Credesi che la marina da Reggio a Gaeta sia quasi la più dilettevole parte d’Italia; nella quale assai presso a Salerno è una costa sopra il mare riguardante, la quale gli abitanti chiamano la costa d’Amalfi, piena di picciole città, di giardini e di fontane e d’uomini ricchi e procaccianti in atto di mercatantia sì come alcuni altri . Tralle quali cittadette n’è una chiamata Ravello, nella quale, come che oggi v’abbia di ricchi uomini, ve n’ebbe già uno il quale fu ricchissimo, chiamato Landolfo Rufolo; al quale non bastando la sua ricchezza, disiderando di radoppiarla, venne presso che fatto di perder con tutta quella se stesso.

Le disavventure di Landolfo, che la sete di guadagno trascina lungo le coste italiane e poi attraverso il Mediterraneo, sono lo scheletro narrativo di una perfetta novella di viaggio narrata con formidabile eloquenza rappresentativa. Costruita secondo l’ordine cronologico-logico degli avvenimenti, dal punto di vista strutturale quindi assume la veste di fabula. Una narrazione lineare che fa del mare, emblema degli imprevisti della vita, il suo focus costante.

Landolfo Rufolo, impoverito, divien corsale e da’ genovesi preso rompe in mare e sopra una cassetta di gioie carissime piena scampa; e in Gurfo ricevuto da una femina, ricco si torna a casa sua.

Landolfo Rufolo è un commerciante di Ravello che, nonostante sia già ricchissimo, per aumentare i suoi averi compra una grossa nave su cui carica mercanzie che venderà a Cipro.
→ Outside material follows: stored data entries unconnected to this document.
(* ===== verification/AgentMessages.v ===== *)
(** * The ICE agent: messages (src/agent.c)

    The messages an agent sends and its handling of the datagrams it receives:
    connectivity checks, requests to STUN and TURN servers, their verification, new
    candidates and [agent_input]. *)

From S2P Require Import Prelude Effects CText Addr Turn Ice IceSdp StunTypes StunWrite StunRead AgentTypes Agent.

Section Agent.
Context `{Crypto} `{System}.

(** ** Connectivity checks and server requests *)

(** The message of [agent_send_stun_binding] for a check: [None] without the
    credentials of the peer. *)
Definition check_request (a : juice_agent_t) (x : agent_stun_entry_t) (p : option agent_pair)
    (msg : stun_message_t) : option stun_message_t :=
  if bool_decide (ice_ufrag (a_remote a) = []) || bool_decide (ice_pwd (a_remote a) = []) then None
  else
    let user := default [] (snd (snprintf STUN_MAX_USERNAME_LEN
                  (ice_ufrag (a_remote a) ++ [58] ++ ice_ufrag (a_local a)))) in
    let controlling := bool_decide (a_mode a = AGENT_MODE_CONTROLLING) in
    let controlled := bool_decide (a_mode a = AGENT_MODE_CONTROLLED) in
    let index := match p with
                 | Some p => match local p with Some (Local k) => Z.of_nat k | _ => 0 end
                 | None => 0
                 end in
    let msg := set_credentials msg (set_username (credentials msg) user) in
    let msg := set_ice_controlling msg (if controlling then ice_tiebreaker a else 0) in
    let msg := set_ice_controlled msg (if controlled then ice_tiebreaker a else 0) in
    let msg := StunTypes.set_priority msg
                 (ice_compute_priority ICE_CANDIDATE_TYPE_PEER_REFLEXIVE (sa_family (addr (e_record x))) 1 index
                    ICE_CANDIDATE_TRANSPORT_UDP) in
    Some (set_use_candidate msg
            (controlling && match p with
                            | Some p => nomination_requested p && negb (nominated p)
                            | None => false
                            end)).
Qui però, costretto a svenderle per la concorrenza, pensa di dedicarsi alla pirateria che gli frutta in un anno un enorme guadagno. Guadagno che gli viene sottratto dagli equipaggi di due grandi navi genovesi su una delle quali, fatto prigioniero, si salva nel corso di un naufragio aggrappandosi a una cassa, che solo in seguito scoprirà essere stracolma di pietre preziose. A Corfù viene assistito e ospitato da una donna e poi, sulla strada del ritorno, incontra a Trani dei suoi concittadini che lo aiutano. Tornato a Ravello, Landolfo, vendendo tutte le pietre, si ritrova a guadagnare il doppio del denaro con cui era partito. Dopo aver donato parte dei soldi a chi lo aveva aiutato, decide di usare quel ricavato per vivere agiatamente senza più dedicarsi alla mercatura.
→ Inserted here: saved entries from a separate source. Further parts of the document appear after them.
(* ===== verification/AgentNet.v ===== *)
(** * Two ICE agents on a network

    Two agents that exchange descriptions, check their pair and send data, run
    step by step: the agents are composed with a network that carries their
    datagrams, and the states reached are used as examples elsewhere. *)

From S2P Require Import Prelude Effects CText Addr Turn Ice IceSdp StunTypes StunWrite StunRead AgentTypes Agent AgentMessages.
From S2P Require Import AgentUpdate AgentCalls.
#[local] Open Scope Z_scope.

(** ** The systems *)

Definition endpoint (host port : Z) : addr_record_t :=
  {| addr := Sin port [192; 0; 2; host]; len := 16; socktype := SOCK_DGRAM |}.

Definition dotted (l : list Z) : list Z :=
  match l with
  | [] => []
  | b :: l => fmt_u b ++ concat ((fun b => 46 :: fmt_u b) <$> l)
  end.

Definition name_of (sa : sockaddr) : option (list Z * list Z) :=
  match sa with Sin p a => Some (dotted a, fmt_u p) | _ => None end.

(** The hosts of the network. *)
Definition hosts : list addr_record_t := [endpoint 1 1000; endpoint 2 2000; endpoint 9 9000].

Definition lookup_name : getaddrinfo_t := fun h s t _ =>
  match List.find (fun r => bool_decide (name_of (addr r) = Some (h, s))) hosts with
  | Some r => Some [ {| ai_socktype := t; ai_addr := addr r; ai_addrlen := len r |} ]
  | None => None
  end.

(** A host at [me]: draws differ between hosts and between draws. *)
Definition host_system (me : addr_record_t) (t : Z) : System :=
  {| getnameinfo := name_of; getaddrinfo := lookup_name; uninit := [0; 0]; stack := replicate 4096 0; now := t;
     random_bytes := fun n => be 4 (Z.of_nat n + 1) ++ be 8 (addr_get_port (addr me)) ++ replicate 4 7;
     conn_send := fun _ data => zlen data; conn_create := 0; conn_addrs := (1, [me]); thread_init := 0 |}.

Definition plain_config : juice_config_t :=
  {| concurrency_mode := JUICE_CONCURRENCY_MODE_POLL; stun_server_host := None; stun_server_port := 0;
     turn_servers := [] |}.

(** ** A network of two agents *)

(** Each agent with its address and the datagrams on their way to it. *)
Record peer_t := { peer_addr : addr_record_t; peer_agent : juice_agent_t; peer_inbox : list (addr_record_t * list Z) }.

Definition run_peer {A} (t : Z) (c : Crypto -> System -> M A) (p : peer_t) : option (A * peer_t * list event) :=
  '(x, a, tr) ← c sum_crypto (host_system (peer_addr p) t) (peer_agent p);
  Some (x, {| peer_addr := peer_addr p; peer_agent := a; peer_inbox := peer_inbox p |}, tr).

(** The datagrams of a trace that are for [dst], from [src]. *)
Definition carried (src dst : addr_record_t) (tr : list event) : list (addr_record_t * list Z) :=
  omap (fun ev => match ev with
                  | Sent d data _ => if bool_decide (d = dst) then Some (src, data) else None
                  | _ => None
                  end) tr.

Definition post (p : peer_t) (l : list (addr_record_t * list Z)) : peer_t :=
  {| peer_addr := peer_addr p; peer_agent := peer_agent p; peer_inbox := peer_inbox p ++ l |}.

(** [p] runs a step, the datagrams it sends go to [q]. *)
Definition net_step {A} (t : Z) (c : Crypto -> System -> M A) (p q : peer_t) : option (A * peer_t * peer_t * list event) :=
  '(x, p, tr) ← run_peer t c p;
  Some (x, p, post q (carried (peer_addr p) (peer_addr q) tr), tr).

(** [p] receives what is on its way to it. *)
Fixpoint receive_all (n : nat) (t : Z) (p q : peer_t) (seen : list event) : option (peer_t * peer_t * list event) :=
  match n, peer_inbox p with
  | S n', (src, data) :: inbox =>
      let p := {| peer_addr := peer_addr p; peer_agent := peer_agent p; peer_inbox := inbox |} in
      '(_, p, q, tr) ← net_step t (fun _ _ => agent_conn_recv data src) p q;
      receive_all n' t p q (seen ++ tr)
  | _, _ => Some (p, q, seen)
  end.

(** A round: both agents update and receive, twice. *)
Definition half_round (t : Z) (p q : peer_t) : option (peer_t * peer_t) :=
  '(_, p, q, _) ← net_step t (fun _ _ => agent_bookkeeping) p q;
  '(q, p, _) ← receive_all 8 t q p [];
  '(p, q, _) ← receive_all 8 t p q [];
  Some (p, q).

Definition net_round (t : Z) (p q : peer_t) : option (peer_t * peer_t) :=
  '(p, q) ← half_round t p q;
  '(q, p) ← half_round t q p;
  Some (p, q).

Fixpoint net_rounds (ts : list Z) (p q : peer_t) : option (peer_t * peer_t) :=
  match ts with
  | [] => Some (p, q)
  | t :: ts' => '(p, q) ← net_round t p q; net_rounds ts' p q
  end.

(** ** A session *)

Definition new_peer (me : addr_record_t) (tiebreaker : Z) : peer_t :=
  {| peer_addr := me;
     peer_agent := agent_create plain_config (fun n => Z.of_nat n + addr_get_port (addr me))
                     (fun n => Z.of_nat n + addr_get_port (addr me) + 5) tiebreaker;
     peer_inbox := [] |}.

(** Alice offers, Bob answers. *)
Definition alice_addr := endpoint 1 1000.
Definition bob_addr := endpoint 2 2000.

Definition session_start : option (peer_t * peer_t) :=
  '(_, alice, bob, _) ← net_step 1000 (fun _ _ => agent_gather_candidates) (new_peer alice_addr 70) (new_peer bob_addr 50);
  '(offer, alice, bob, _) ← net_step 1000 (fun _ _ => agent_get_local_description 4096) alice bob;
  '(_, bob, alice, _) ← net_step 1000 (fun _ _ => agent_set_remote_description (snd offer)) bob alice;
  '(_, bob, alice, _) ← net_step 1000 (fun _ _ => agent_gather_candidates) bob alice;
  '(answer, bob, alice, _) ← net_step 1000 (fun _ _ => agent_get_local_description 4096) bob alice;
  '(_, alice, bob, _) ← net_step 1000 (fun _ _ => agent_set_remote_description (snd answer)) alice bob;
  Some (alice, bob).

Definition session : option (peer_t * peer_t) :=
  '(alice, bob) ← session_start; net_rounds [1100; 1200; 1300; 1400; 1500] alice bob.

(** What [p] sends to [q] as data, and what [q] does with it. *)
Definition exchange (t : Z) (data : list Z) (p q : peer_t) : option (Z * list event) :=
  '(ret, p, q, _) ← net_step t (fun _ _ => agent_send data 0) p q;
  '(_, _, tr) ← receive_all 8 t q p [];
  Some (ret, tr).

(** In this session, where nothing is lost, the two agents connect: after the checks of
    half a second both are in the completed state, with the one pair valid and nominated
    on both sides, and the data sent by either arrives at the other. *)
Example agents_connect :
  match session with
  | Some (alice, bob) =>
      a_state (peer_agent alice) = JUICE_STATE_COMPLETED /\ a_state (peer_agent bob) = JUICE_STATE_COMPLETED /\
      a_mode (peer_agent alice) = AGENT_MODE_CONTROLLING /\ a_mode (peer_agent bob) = AGENT_MODE_CONTROLLED /\
      (nominated <$> candidate_pairs (peer_agent alice)) = [true] /\
      (nominated <$> candidate_pairs (peer_agent bob)) = [true] /\
      exchange 1600 (str "hello") alice bob = Some (5, [Received (str "hello")]) /\
      exchange 1600 (str "hi!") bob alice = Some (3, [Received (str "hi!")])
  | None => False
  end.
Proof. vm_compute. split_and!; reflexivity. Qed.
La Fortuna è la forza che muove il mondo. Insieme all’Amore e all’Ingegno occupa un posto di rilievo nell’opera che rappresenta uno straordinario affresco dell’umanità trecentesca in cui nuove classi sociali si affiancano alla nobiltà. Il mercante però possiede una dote come l’Industria che gli consente di reagire ai colpi della Fortuna senza mai, in ogni caso, avere la presunzione di piegarla o guidarla. Fronteggia insidie e agguati della Fortuna solo con la propria intelligenza: con dinamismo e vitalità l’intrepida figura del mercante ne schiva i tranelli quando gli riesce oppure soccombe per poi rialzarsi in infiniti cicli di lotta, non risparmiandosi, sempre pronto a sferrare colpi che possono andare bene o male. Quel complesso di circostanze fortuite e casuali che è la Fortuna, pone infiniti ostacoli e opportunità sulla strada del mercante che, di contro, è chiamato ad avvalersi di astuzia e capacità di iniziativa per cercare, senza garanzie di riuscita, di avere la meglio.
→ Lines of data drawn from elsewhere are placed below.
(** What the request of an entry takes from the agent: the connection is open, the
    entry is not behind a relay and its connection over TCP is made; a check needs
    the credentials of the peer, a request to a TURN server its credentials. *)
Record requestable (a : juice_agent_t) (x : agent_stun_entry_t) : Prop := {
  rq_started : conn_started a = true;
  rq_direct : e_relay_entry x = None;
  rq_tid : bytes (e_transaction_id x) /\ zlen (e_transaction_id x) = 12;
  rq_pair : pair_known a x;
  rq_tcp : entry_is_tcp x a = Some (true, a, []) -> e_tcp_state x = TCP_STATE_CONNECTED;
  rq_check : e_type x = AGENT_STUN_ENTRY_TYPE_CHECK ->
    ice_ufrag (a_remote a) <> [] /\ ice_pwd (a_remote a) <> [] /\ bytes (ice_ufrag (a_remote a)) /\ bytes (ice_ufrag (a_local a));
  rq_relay : e_type x = AGENT_STUN_ENTRY_TYPE_RELAY -> exists t, e_turn x = Some t /\
    message_wf (set_credentials stun_message_zero (turn_credentials t))
}.

(** The changes of an entry that a round makes before its request is sent. *)
Definition same_request (x y : agent_stun_entry_t) : Prop :=
  e_type y = e_type x /\ e_pair y = e_pair x /\ e_record y = e_record x /\ e_turn y = e_turn x /\
  e_relay_entry y = e_relay_entry x /\ e_tcp_state y = e_tcp_state x /\ bytes (e_transaction_id y) /\ zlen (e_transaction_id y) = 12.
(** With its timers and state. *)
Definition same_timers (x y : agent_stun_entry_t) : Prop :=
  e_next_transmission y = e_next_transmission x /\ e_retransmission_timeout y = e_retransmission_timeout x /\
  e_retransmissions y = e_retransmissions x /\ e_state y = e_state x.

(** Entry [i] is [y] now, and nothing else has changed but for the draws. *)
Definition entry_set (a : juice_agent_t) (i : nat) (y : agent_stun_entry_t) (a' : juice_agent_t) : Prop :=
  exists n, a' = set_draws (set_entries a (<[i := y]> (entries a))) n.

Lemma entry_set_lookup a i x y a' : entries a !! i = Some x -> entry_set a i y a' -> entries a' !! i = Some y.
Proof. intros Hx [n ->]. cbn. apply list_lookup_insert_eq. by eapply lookup_lt_Some. Qed.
Boccaccio non giudica ma, raccontando le disavventure dei mercanti, da un lato mette in evidenza quanto il destino di ognuno sia in balia di forze incontrollabili dall’altro rimarca quanto il mercante, portato a cercare il guadagno a tutti i costi senza scrupoli morali, fosse naturalmente esposto a continui stravolgimenti della sorte. E questo Boccaccio lo sapeva bene per esperienza personale. Al seguito di suo padre, mercante e agente della Compagnia De’ Bardi, Giovanni aveva infatti trascorso la sua giovinezza a Napoli non solo alla corte di Roberto d’Angiò ma anche nell’ombra del banco dei Bardi, accanto al fondaco dei Frescobaldi. Dalla sua esperienza concreta, che gli aveva consentito di osservare e studiare una vasta casistica di persone, ha tratto ispirazione per esempio per la novella di Andreuccio. Mentre Andreuccio da Perugia inizialmente è molto ingenuo ma poi riesce a cogliere l’occasione per salvarsi, Landolfo prima di avventurarsi a Cipro ha “fatti suoi avvisi” mostrando invece avvedutezza. Resta comunque il dato oggettivo che la ragion di mercatura non ammette implicazioni morali, tant’è vero che Landolfo non si fa problemi a diventare un pirata pur di ritornare ricco.